PROBLEM TO SOLVE =
Below are several records. Retype exactly those lines running from the one with "Fixpoint lower (s" through the one with "let s := py_str n in", end lines included, and no others.

[Collected data entries]
====

(** * get_current_time.py

    A shallow embedding of [src/scripts/get_current_time.py]: the time
    field builder [get_time_info], the tips printer [print_search_tips],
    the command dispatcher [main], and the [json.dumps(..., indent=2)] call
    used by [--json].

    Modelling choices:
    - standard output is a byte string ([string] of [ascii]); Python's
      [print(s)] appends [s] and a newline;
    - the process outcome is the text written to standard output together
      with the exit status ([sys.exit(1)] gives 1, falling off [main]
      gives 0);
    - the system clock is explicit state: a reading function indexed by the
      number of reads performed so far;
    - [str.lower] is modelled on ASCII letters (the only letters of the
      recognized flags);
    - [%B] is rendered with the C-locale (English) month names;
    - [%Y] is glibc's: the year without zero padding. *)

From Stdlib Require Import String Ascii ZArith List Bool Lia.
Import ListNotations.
Open Scope string_scope.
Open Scope Z_scope.

(** ** Characters and small string helpers *)

Definition nl : string := String "010"%char EmptyString.
Definition dq : string := String "034"%char EmptyString.

(** Python's [print(s)]: write [s] followed by a newline. *)
Definition print (s : string) : string := s ++ nl.

(** Python's [s * n] on strings. *)
Fixpoint str_repeat (n : nat) (s : string) : string :=
  match n with
  | O => EmptyString
  | S k => s ++ str_repeat k s
  end.

(** [str.lower], on ASCII letters. *)
Definition lower_char (c : ascii) : ascii :=
  let n := nat_of_ascii c in
  if ((65 <=? n) && (n <=? 90))%nat then ascii_of_nat (n + 32) else c.

Fixpoint lower (s : string) : string :=
  match s with
  | EmptyString => EmptyString
  | String c r => String (lower_char c) (lower r)
  end.

(** Python's [x in [a, b, ...]] on strings. *)
Definition str_in (x : string) (l : list string) : bool :=
  existsb (String.eqb x) l.

(** ** Integer formatting: [str(int)] and zero padded [strftime] fields *)

Definition digit_char (d : Z) : ascii :=
  if d =? 0 then "0" else if d =? 1 then "1" else if d =? 2 then "2"
  else if d =? 3 then "3" else if d =? 4 then "4" else if d =? 5 then "5"
  else if d =? 6 then "6" else if d =? 7 then "7" else if d =? 8 then "8"
  else "9".

Fixpoint digits_aux (fuel : nat) (n : Z) (acc : string) : string :=
  match fuel with
  | O => acc
  | S f =>
      let acc' := String (digit_char (n mod 10)) acc in
      if n <? 10 then acc' else digits_aux f (n / 10) acc'
  end.

(** Decimal digits of a non-negative integer; [log2 n + 1] bounds the
    number of decimal digits. *)
Definition str_nonneg (n : Z) : string :=
  digits_aux (S (Z.to_nat (Z.log2 n))) n EmptyString.

(** Python's [str(n)] on an [int]. *)
Definition py_str (n : Z) : string :=
  if n <? 0 then "-" ++ str_nonneg (- n) else str_nonneg n.

(** Left padding with ['0'] to width [w], as [strftime]'s numeric fields. *)
Definition zpad (w : nat) (n : Z) : string :=
  let s := py_str n in
  str_repeat (w - String.length s) "0" ++ s.

(** ** Instants and the clock *)

(** A [datetime] value, as far as the formats used by the script see it. *)
Record instant := mk_instant {
  year : Z; month : Z; day : Z; hour : Z; minute : Z; second : Z
}.

Definition is_leap (y : Z) : bool :=
  ((y mod 4 =? 0) && negb (y mod 100 =? 0)) || (y mod 400 =? 0).

Definition days_in_month (y m : Z) : Z :=
  if m =? 2 then (if is_leap y then 29 else 28)
  else if (m =? 4) || (m =? 6) || (m =? 9) || (m =? 11) then 30 else 31.

(** The range checks [datetime] enforces on its fields. *)
Definition valid_instant (t : instant) : bool :=
  (1 <=? year t) && (year t <=? 9999)
  && (1 <=? month t) && (month t <=? 12)
  && (1 <=? day t) && (day t <=? days_in_month (year t) (month t))
  && (0 <=? hour t) && (hour t <=? 23)
  && (0 <=? minute t) && (minute t <=? 59)
  && (0 <=? second t) && (second t <=? 59).

(** The system clock: [reading k] is what the [k]-th call to
    [datetime.now()] returns, [ticks] the number of calls made so far. *)
Record clock := mk_clock { ticks : nat; reading : nat -> instant }.

(** [datetime.now()]. *)
Definition now_read (c : clock) : instant * clock :=
  (reading c (ticks c), mk_clock (S (ticks c)) (reading c)).

(** ** [strftime] directives *)

Definition month_names : list string :=
  ["January"; "February"; "March"; "April"; "May"; "June"; "July";
   "August"; "September"; "October"; "November"; "December"].

(** [%B] in the C locale. *)
Definition month_name (m : Z) : string := nth (Z.to_nat (m - 1)) month_names "".

(** [%Y] as CPython hands it to the C library's [strftime] (glibc): the
    year in decimal, without padding (years below 1000 are not padded to
    four digits). *)
Definition fmt_Y (t : instant) : string := py_str (year t).
Definition fmt_y (t : instant) : string := zpad 2 (year t mod 100).
Definition fmt_m (t : instant) : string := zpad 2 (month t).
Definition fmt_d (t : instant) : string := zpad 2 (day t).
Definition fmt_H (t : instant) : string := zpad 2 (hour t).
Definition fmt_M (t : instant) : string := zpad 2 (minute t).
Definition fmt_S (t : instant) : string := zpad 2 (second t).

(** ** [get_time_info] *)

(** The dictionary returned by [get_time_info]; [time_info_items] below
    gives it as the ordered dictionary Python builds. *)
Record TimeInfo := mk_time_info {
  ti_year : string;
  ti_year_short : string;
  ti_month_year : string;
  ti_quarter : string;
  ti_date_iso : string;
  ti_search_suffix : string;
  ti_full_datetime : string
}.

(** The dictionary literal of [get_time_info], built from one [now]. *)
Definition time_info_of (now : instant) : TimeInfo := {|
  ti_year := fmt_Y now;
  ti_year_short := fmt_y now;
  ti_month_year := month_name (month now) ++ " " ++ fmt_Y now;
  ti_quarter := "Q" ++ py_str ((month now - 1) / 3 + 1) ++ " " ++ py_str (year now);
  ti_date_iso := fmt_Y now ++ "-" ++ fmt_m now ++ "-" ++ fmt_d now;
  ti_search_suffix := fmt_Y now;
  ti_full_datetime := fmt_Y now ++ "-" ++ fmt_m now ++ "-" ++ fmt_d now ++ " "
                      ++ fmt_H now ++ ":" ++ fmt_M now ++ ":" ++ fmt_S now
|}.

(** [get_time_info()]: one call to [datetime.now()], then the dictionary. *)
Definition get_time_info (c : clock) : TimeInfo * clock :=
  let (now, c') := now_read c in (time_info_of now, c').

Definition time_info_items (ti : TimeInfo) : list (string * string) :=
  [("year", ti_year ti); ("year_short", ti_year_short ti);
   ("month_year", ti_month_year ti); ("quarter", ti_quarter ti);
   ("date_iso", ti_date_iso ti); ("search_suffix", ti_search_suffix ti);
   ("full_datetime", ti_full_datetime ti)].

(** ** [print_search_tips] *)

Definition quoted (s : string) : string := dq ++ s ++ dq.

Definition print_search_tips (ti : TimeInfo) : string :=
  print (str_repeat 60 "=") ++
  print "TIME-AWARE SEARCH TIPS" ++
  print (str_repeat 60 "=") ++
  print (nl ++ "Current Year: " ++ ti_year ti) ++
  print ("Current Quarter: " ++ ti_quarter ti) ++
  print ("Current Date: " ++ ti_date_iso ti) ++
  print "" ++
  print "SEARCH QUERY EXAMPLES:" ++
  print (str_repeat 40 "-") ++
  print ("  " ++ quoted ("FastAPI JWT authentication " ++ ti_year ti)) ++
  print ("  " ++ quoted ("React useEffect best practices " ++ ti_year ti)) ++
  print ("  " ++ quoted ("Python security vulnerabilities " ++ ti_year ti)) ++
  print ("  " ++ quoted ("Next.js 14 breaking changes " ++ ti_year ti)) ++
  print "" ++
  print "WHY ADD THE YEAR?" ++
  print (str_repeat 40 "-") ++
  print "  • Libraries and frameworks update frequently" ++
  print "  • Best practices evolve over time" ++
  print "  • Security recommendations change" ++
  print "  • Adding the year filters out outdated content" ++
  print "  • Results prioritize recent tutorials and docs" ++
  print "" ++
  print "SEARCH SUFFIXES TO TRY:" ++
  print (str_repeat 40 "-") ++
  print ("  " ++ quoted ("[topic] " ++ ti_year ti) ++ "          - General current info") ++
  print ("  " ++ quoted ("[topic] latest " ++ ti_year ti) ++ "   - Emphasize recency") ++
  print ("  " ++ quoted ("[topic] best practices " ++ ti_year ti) ++ " - Current standards") ++
  print ("  " ++ quoted ("[topic] changelog " ++ ti_year ti) ++ " - Recent changes") ++
  print "".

====

SOLVED PROBLEM =
Fixpoint lower (s : string) : string :=
  match s with
  | EmptyString => EmptyString
  | String c r => String (lower_char c) (lower r)
  end.

(** Python's [x in [a, b, ...]] on strings. *)
Definition str_in (x : string) (l : list string) : bool :=
  existsb (String.eqb x) l.

(** ** Integer formatting: [str(int)] and zero padded [strftime] fields *)

Definition digit_char (d : Z) : ascii :=
  if d =? 0 then "0" else if d =? 1 then "1" else if d =? 2 then "2"
  else if d =? 3 then "3" else if d =? 4 then "4" else if d =? 5 then "5"
  else if d =? 6 then "6" else if d =? 7 then "7" else if d =? 8 then "8"
  else "9".

Fixpoint digits_aux (fuel : nat) (n : Z) (acc : string) : string :=
  match fuel with
  | O => acc
  | S f =>
      let acc' := String (digit_char (n mod 10)) acc in
      if n <? 10 then acc' else digits_aux f (n / 10) acc'
  end.

(** Decimal digits of a non-negative integer; [log2 n + 1] bounds the
    number of decimal digits. *)
Definition str_nonneg (n : Z) : string :=
  digits_aux (S (Z.to_nat (Z.log2 n))) n EmptyString.

(** Python's [str(n)] on an [int]. *)
Definition py_str (n : Z) : string :=
  if n <? 0 then "-" ++ str_nonneg (- n) else str_nonneg n.

(** Left padding with ['0'] to width [w], as [strftime]'s numeric fields. *)
Definition zpad (w : nat) (n : Z) : string :=
  let s := py_str n in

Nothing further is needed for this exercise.